【呪術廻戦】五条悟から逃げたいので呪詛師目指します【R18】
第10章 今世の約束※
悟の顔が近くて、仁美は顔を隠す様に俯いた。
「ああ、ダメだって顔を隠さないで。」
すぐに悟によって顔を上げられる。
(…こんなの耐えられない。)
悟の顔を直視なんて出来るはずもなく、仁美は目を伏せた。
「…五条さん…今日はありがとうございました…帰ります…。」
腰を浮かせようとした仁美をグッと掴んだ。
「……帰らないでって言ったら、聞いてくれる?」
悟の顔がグッと近付いた。
「……何でですかっ?」
緊張と恥ずかしさでまた涙が出そうになった。
「…こんな気持ち…初めてなんだ…。
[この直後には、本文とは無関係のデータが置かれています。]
Section rollup.
Context (float : pyval -> result exn Q) (fromisoformat : string -> result exn Q) (now : Q).

(** [Run.elapsed_minutes]; instants are in seconds. *)
Definition elapsed_minutes (r : values) : result ierr Q :=
  if negb (nonempty (started_at r)) then Ok 0%Q
  else start ← other (fromisoformat (started_at r));
    finish ← (if nonempty (text "finished_at" r) then other (fromisoformat (text "finished_at" r)) else Ok now);
    Ok (Qmax 0 ((finish - start) / 60))%Q.
(** [int(u.get(k, 0) or 0)], where [u = r.usage or {}] *)
Definition usage_count (k : string) (r : values) : result ierr Z :=
  match por (field "usage" r) (PDict []) with
  | PDict u => other (py_int (por (pget_or k (PInt 0) u) (PInt 0)))
  | _ => Err AttributeError
  end.
Definition cost_of (r : values) : result ierr Q := other (float (por (field "cost_usd" r) (PInt 0))).

Definition mode_add (inp outp cr : Z) (cost : Q) (m : option ModeTotals) : ModeTotals :=
  let m := default {| m_runs := 0; m_input := 0; m_output := 0; m_cache_read := 0; m_cost := 0%Q |} m in
  {| m_runs := m_runs m + 1; m_input := m_input m + inp; m_output := m_output m + outp; m_cache_read := m_cache_read m + cr; m_cost := (m_cost m + cost)%Q |}.
Definition rollup_add (tot : Rollup) (r : values) : result ierr Rollup :=
  inp ← usage_count "input_tokens" r; outp ← usage_count "output_tokens" r;
  cr ← usage_count "cache_read_input_tokens" r; cc ← usage_count "cache_creation_input_tokens" r; cost ← cost_of r;
  minutes ← (if nonempty (text "finished_at" r) then elapsed_minutes r else Ok 0%Q);
  Ok {| r_runs := r_runs tot; r_input := r_input tot + inp; r_output := r_output tot + outp; r_cache_read := r_cache_read tot + cr;
        r_cache_creation := r_cache_creation tot + cc; r_cost := (r_cost tot + cost)%Q; r_minutes := (r_minutes tot + minutes)%Q;
        r_modes := partial_alter (fun m => Some (mode_add inp outp cr cost m)) (text "mode" r) (r_modes tot) |}.
Definition rollup (runs : list values) : result ierr Rollup :=
  foldR rollup_add runs {| r_runs := Z.of_nat (List.length runs); r_input := 0; r_output := 0; r_cache_read := 0; r_cache_creation := 0; r_cost := 0%Q; r_minutes := 0%Q; r_modes := ∅ |}.
(** [_totals] *)
Definition totals (runs : list values) : result ierr Totals :=
  r ← rollup runs;
  let s := rounded r in
  Ok {| t_runs := r_runs r; t_cost := s_cost s; t_input := r_input r; t_output := r_output r; t_cache_read := r_cache_read r |}.
End rollup.
(** [_adjust_totals] *)
Definition adjust_totals (current old new : Totals) : Totals :=
  {| t_runs := t_runs current + (t_runs new - t_runs old);
     t_cost := round4 (of_units4 (t_cost current) + (of_units4 (t_cost new) - of_units4 (t_cost old)));
     t_input := t_input current + (t_input new - t_input old); t_output := t_output current + (t_output new - t_output old);
     t_cache_read := t_cache_read current + (t_cache_read new - t_cache_read old) |}.

(** ** The disk *)

(** What a [stat] of a directory or file tells: modification time first *)
Abbreviation stamp := (Z * Z)%type.
Abbreviation stamp3 := (Z * Z * Z)%type.
(** [run-archive/index.json]: absent, unreadable, a list of rows (also an object of another shape, with no rows), or a bucket per task *)
Inductive Ledger : Type :=
| NoLedger
| BadLedger
| OldLedger (rows : list values)
| Ledger2 (tasks : list (string * stamp3)).
Record Disk := {
  stamps : gmap string stamp;
  live : gmap string (list values);
  ledger : Ledger;
  ledger_stamp : option stamp3;
  buckets : gmap string (list values);
  pending : bool;
  archive_entries : bool }.

(** [_task_fingerprints], [_read_task_runs], [_archive_fingerprint] *)
Definition task_fingerprints_of (d : Disk) : gmap string stamp := stamps d.
Definition read_task_runs (d : Disk) (t : string) : list values := default [] (live d !! t).
(** [_archive_task_fingerprints]; [None] for a ledger of the old form *)
Definition archive_task_fingerprints_of (d : Disk) : result ierr (option (gmap string stamp3)) :=
  match ledger d with
  | NoLedger => Ok (Some ∅)
  | BadLedger => Err (HistoryUnavailable "archive index is unreadable; historical totals are unavailable")
  | OldLedger _ => Ok None
  | Ledger2 tasks => Ok (Some (list_to_map tasks))
  end.
(** [_archived_task_runs]; a bucket that is missing, or does not load, is unreadable. *)
Definition archived_task_runs (d : Disk) (t : string) : result ierr (list values) :=
  match buckets d !! t with
  | Some rows => Ok rows
  | None => Err (HistoryUnavailable "archive index is unreadable; historical totals are unavailable")
  end.
(** [_archived_runs] *)
Definition archived_runs (d : Disk) : result ierr (list values) :=
  if pending d then Err (HistoryUnavailable "archive migration is incomplete; rerun garden archive-runs --apply")
  else match ledger d with
  | NoLedger => if archive_entries d then Err (HistoryUnavailable "archive index is missing; historical totals are unavailable") else Ok []
  | BadLedger => Err (HistoryUnavailable "archive index is unreadable; historical totals are unavailable")
  | OldLedger rows => Ok rows
  | Ledger2 tasks => rs ← mapR (archived_task_runs d) tasks.*1; Ok (concat rs)
  end.
(* ===== verification/RunIndexFresh.v ===== *)
(** * The incremental index is the index rebuilt from scratch ([runs.py], [_refresh_index])

    Other processes replace run records and touch the task directories while this one holds its index; archive transactions run
    to their end under a lock that a refresh waits for ([archive_change]).  However these interleave, a refresh that finds no write half done
    leaves exactly the views that a new process would build.  What is relied on: the file system gives a touched directory, or a replaced file, a
    later modification time than any seen before ([clock]); a write of this process marks its task, whatever the stamp; every record and ledger can be read, and the
    usage of every record added up.  Without these it can fail: an archive transaction that is interrupted hides a run from an index that is refreshed later
    ([interrupted_archive_hides_run]), and a record whose usage cannot be read breaks the index for good ([unreadable_usage_poisons_index]). *)

From Stdlib Require Import QArith.
From S2P Require Import Prelude PyValue StateStore RunRecords RunIndex.

#[local] Open Scope list_scope.
#[local] Open Scope Z_scope.

(** ** The clock does not enter the totals *)

Section now.
Context (float : pyval -> result exn Q) (fromisoformat : string -> result exn Q).

Lemma rollup_add_now n1 n2 tot r : rollup_add float fromisoformat n1 tot r = rollup_add float fromisoformat n2 tot r.
Proof. unfold rollup_add, elapsed_minutes. destruct (nonempty (text "finished_at" r)) eqn:E; [|done]. by rewrite ?E. Qed.
Lemma rollup_now n1 n2 rs : rollup float fromisoformat n1 rs = rollup float fromisoformat n2 rs.
Proof.
  unfold rollup. generalize {| r_runs := Z.of_nat (List.length rs); r_input := 0; r_output := 0; r_cache_read := 0; r_cache_creation := 0; r_cost := 0%Q; r_minutes := 0%Q; r_modes := ∅ |}.
  induction rs as [|r rs IH]; intros tot; cbn; [done|]. rewrite (rollup_add_now n1 n2). destruct (rollup_add _ _ n2 tot r); cbn; auto.
Qed.
Lemma usable_now n1 n2 t r : usable float fromisoformat n1 t r -> usable float fromisoformat n2 t r.
Proof. intros (H1 & H2 & H3). split; [done|]. split; [done|]. intros tot. rewrite (rollup_add_now n2 n1). apply H3. Qed.
Lemma describes_now n1 n2 c v : describes float fromisoformat n1 c v -> describes float fromisoformat n2 c v.
Proof.
  intros [H1 H2 H3 H4 H5 H6 H7 H8]. split; try done.
  - intros t. eapply Forall_impl; [apply H1|]. intros r. apply usable_now.
  - intros t. rewrite H4. destruct (entry (c t)) as [rs|]; [|done]. cbn. f_equal. unfold totals_of, totals. by rewrite (rollup_now n1 n2).
Qed.
End now.

(** ** What a disk holds *)

Definition live_runs (d : Disk) (t : string) : list values := match stamps d !! t with Some _ => read_task_runs d t | None => [] end.
Definition archived_runs_of (d : Disk) (t : string) : list values :=
  match ledger d with
  | OldLedger rows => filter (fun r => task_id r = t) rows
  | Ledger2 tasks => if decide (t ∈ tasks.*1) then default [] (buckets d !! t) else []
  | _ => []
  end.
(** The runs of a task, in order: what every refresh is to show *)
Definition content (d : Disk) (t : string) : list values := sort_by run_leb (live_runs d t ++ archived_runs_of d t).

Section sync.
Context (float : pyval -> result exn Q) (fromisoformat : string -> result exn Q).
#[local] Abbreviation usable_run := (usable float fromisoformat 0%Q).

(** No archive transaction is half done, and every record can be read. *)
Record settled (d : Disk) : Prop := {
  s_pending : pending d = false;
  s_ledger : match ledger d with NoLedger => archive_entries d = false | BadLedger => False | OldLedger _ => True
             | Ledger2 tasks => NoDup tasks.*1 /\ forall t, t ∈ tasks.*1 -> is_Some (buckets d !! t) end;
  s_live t : Forall (usable_run t) (read_task_runs d t);
  s_archived t : Forall (usable_run t) (archived_runs_of d t) }.

Lemma live_usable d t : settled d -> Forall (usable_run t) (live_runs d t).
Proof. intros H. unfold live_runs. destruct (stamps d !! t); [apply (s_live d H)|constructor]. Qed.

Lemma group_by_task_app l1 l2 :
  group_by_task (l1 ++ l2) = foldl (fun m r => partial_alter (fun o => Some (default [] o ++ [r])) (task_id r) m) (group_by_task l1) l2.
Proof. unfold group_by_task. by rewrite foldl_app. Qed.
Lemma group_by_task_lookup rs t : default [] (group_by_task rs !! t) = filter (fun r => task_id r = t) rs.
Proof.
  induction rs as [|r rs IH] using rev_ind; [cbn; by rewrite lookup_empty|]. rewrite group_by_task_app, filter_app. cbn [foldl].
  rewrite filter_cons, filter_nil. destruct (decide (task_id r = t)) as [<-|Hne].
  - rewrite lookup_partial_alter_eq. cbn. by rewrite IH.
  - rewrite lookup_partial_alter_ne by done. by rewrite IH, app_nil_r.
Qed.

Lemma prints_settled d : settled d -> exists p, archive_task_fingerprints_of d = Ok p.
Proof. intros H. unfold archive_task_fingerprints_of. pose proof (s_ledger d H) as Hl. destruct (ledger d); [eauto|done|eauto|eauto]. Qed.

Lemma filter_task t (rs : list values) : Forall (usable_run t) rs -> filter (fun r => task_id r = t) rs = rs.
Proof. induction 1 as [|r rs (Hr & _) _ IH]; [done|]. by rewrite filter_cons, decide_True, IH. Qed.
Lemma filter_other t t' (rs : list values) : t <> t' -> Forall (usable_run t') rs -> filter (fun r => task_id r = t) rs = [].
Proof.
  intros Hne. induction 1 as [|r rs (Hr & _) _ IH]; [done|]. rewrite filter_cons, IH. by rewrite decide_False by (rewrite Hr; done).
Qed.

(** ** The archive of a settled disk is read completely *)

Lemma buckets_concat d names :
  NoDup names -> (forall t, t ∈ names -> exists rows, buckets d !! t = Some rows /\ Forall (usable_run t) rows) ->
  exists ls, mapR (archived_task_runs d) names = Ok ls /\
    forall t, filter (fun r => task_id r = t) (concat ls) = if decide (t ∈ names) then default [] (buckets d !! t) else [].
Proof.
  induction names as [|n names IH]; intros Hnd Hb.
  { exists []. split; [done|]. intros t. destruct (decide _) as [H|]; [by apply elem_of_nil in H|done]. }
  apply NoDup_cons in Hnd as [Hn Hnd]. destruct (IH Hnd) as (ls & Hls & Hl); [intros t Ht; apply Hb; by right|].
  destruct (Hb n) as (rows & Hrows & Hu); [by left|]. exists (rows :: ls). split.
  { assert (Hn' : archived_task_runs d n = Ok rows) by (unfold archived_task_runs; by rewrite Hrows). cbn [mapR]. by rewrite Hn', Hls. }
  intros t. cbn [concat]. rewrite filter_app, Hl. destruct (decide (t = n)) as [->|Hne].
  - rewrite (decide_False (P := n ∈ names)), (decide_True (P := n ∈ n :: names)), Hrows, filter_task by (done || by left). cbn. by rewrite app_nil_r.
  - rewrite (filter_other t n) by done. cbn [app]. destruct (decide (t ∈ names)); [rewrite decide_True by (by right)|rewrite decide_False by (by intros [|]%elem_of_cons)]; done.
Qed.

Lemma archived_runs_settled d : settled d -> exists rs, archived_runs d = Ok rs /\ forall t, filter (fun r => task_id r = t) rs = archived_runs_of d t.
Proof.
  intros H. unfold archived_runs. rewrite (s_pending d H). pose proof (s_ledger d H) as Hl. pose proof (s_archived d H) as Hu. unfold archived_runs_of in *.
  destruct (ledger d) as [| |rows|tasks]; [rewrite Hl; by exists []|done|by exists rows|]. destruct Hl as [Hnd Hb].
  destruct (buckets_concat d tasks.*1 Hnd) as (ls & -> & Hls); [|exists (concat ls); split; [done|exact Hls]].
  intros t Ht. destruct (Hb t Ht) as [rows Hrows]. exists rows. split; [done|]. specialize (Hu t). rewrite decide_True, Hrows in Hu by done. exact Hu.
Qed.

Lemma prints_lookup d p t : settled d -> archive_task_fingerprints_of d = Ok (Some p) ->
  match p !! t with
  | Some _ => archived_task_runs d t = Ok (archived_runs_of d t)
  | None => archived_runs_of d t = []
  end.
Proof.
  intros H. unfold archive_task_fingerprints_of, archived_task_runs, archived_runs_of. pose proof (s_ledger d H) as Hl.
  destruct (ledger d) as [| |rows|tasks]; [intros [= <-]; by rewrite lookup_empty|done|done|]. intros [= <-]. destruct Hl as [Hnd Hb].
  destruct (list_to_map tasks !! t) as [x|] eqn:E.
  - assert (Ht : t ∈ tasks.*1) by (apply elem_of_list_to_map_2 in E; apply list_elem_of_fmap; by exists (t, x)).
    rewrite decide_True by done. by destruct (Hb t Ht) as [rows ->].
  - rewrite decide_False; [done|]. by apply not_elem_of_list_to_map_2 in E.
Qed.

Lemma replace_buckets d p l m :
  settled d -> archive_task_fingerprints_of d = Ok (Some p) ->
  exists m', foldR (replace_bucket d p) l m = Ok m' /\ forall t, default [] (m' !! t) = if decide (t ∈ l) then archived_runs_of d t else default [] (m !! t).
Proof.
  intros H Hp. revert m. induction l as [|n l IH]; intros m.
  { exists m. split; [done|]. intros t. destruct (decide _) as [Ht|]; [by apply elem_of_nil in Ht|done]. }
  set (m1 := match archived_runs_of d n with [] => delete n m | runs => <[n := runs]> m end).
  assert (Hm1 : replace_bucket d p m n = Ok m1).
  { unfold replace_bucket, m1. pose proof (prints_lookup d p n H Hp) as Hn. destruct (p !! n); rewrite Hn; cbn; by destruct (archived_runs_of d n). }
  assert (Hl1 : forall t, default [] (m1 !! t) = if decide (t = n) then archived_runs_of d n else default [] (m !! t)).
  { intros t. unfold m1. destruct (archived_runs_of d n); destruct (decide (t = n)) as [->|]; rewrite ?lookup_delete_eq, ?lookup_insert_eq, ?lookup_delete_ne, ?lookup_insert_ne by done; done. }
  destruct (IH m1) as (m' & Hm' & Hl'). exists m'. split; [cbn [foldR]; rewrite Hm1; exact Hm'|]. intros t. rewrite Hl', Hl1.
  destruct (decide (t ∈ l)); [rewrite decide_True by (by right); done|]. destruct (decide (t = n)) as [->|]; [by rewrite decide_True by left|].
  by rewrite decide_False by (by intros [|]%elem_of_cons).
Qed.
」
悟はそう言って、仁美の手を取って自分の胸に押し付けた。
ありきたりな口説き文句に、簡単に胸が高鳴った。
(…随分と安いな…私…。)
そう思い目を伏せると、悟の胸を触っている手のひらから彼の鼓動が伝わった。
ドク、ドク、ドク。
と、自分の鼓動と間違えたのかと思うほど、悟の心臓も高鳴っていた。
ふと目を上げて、悟の顔を見た。
自分と同じくらい…それ以上に悟の顔も赤くなっていた。
不安そうに、仁美の答えを伺う様に悟は仁美を見ていた。
仁美は目頭が熱くなり、ぎゅっと目を顰めた。
泣きそうな仁美の顔に悟が慌てた。
「泣かないで仁美。」
悟がオロオロしながら、どうしたらいいのか困っている。
「…仁美はどんな男の人が好き?」
「…優しい人…です…。」
こんな風に、泣きそうになったら心配して、必死に気持ちを変えようとしてくれる人が好きだ。
「僕恋人には絶対優しいよ!怒鳴ったりも絶対しないし、喧嘩もしない!」
面倒になったら、そんな体力使う前に別れてたし。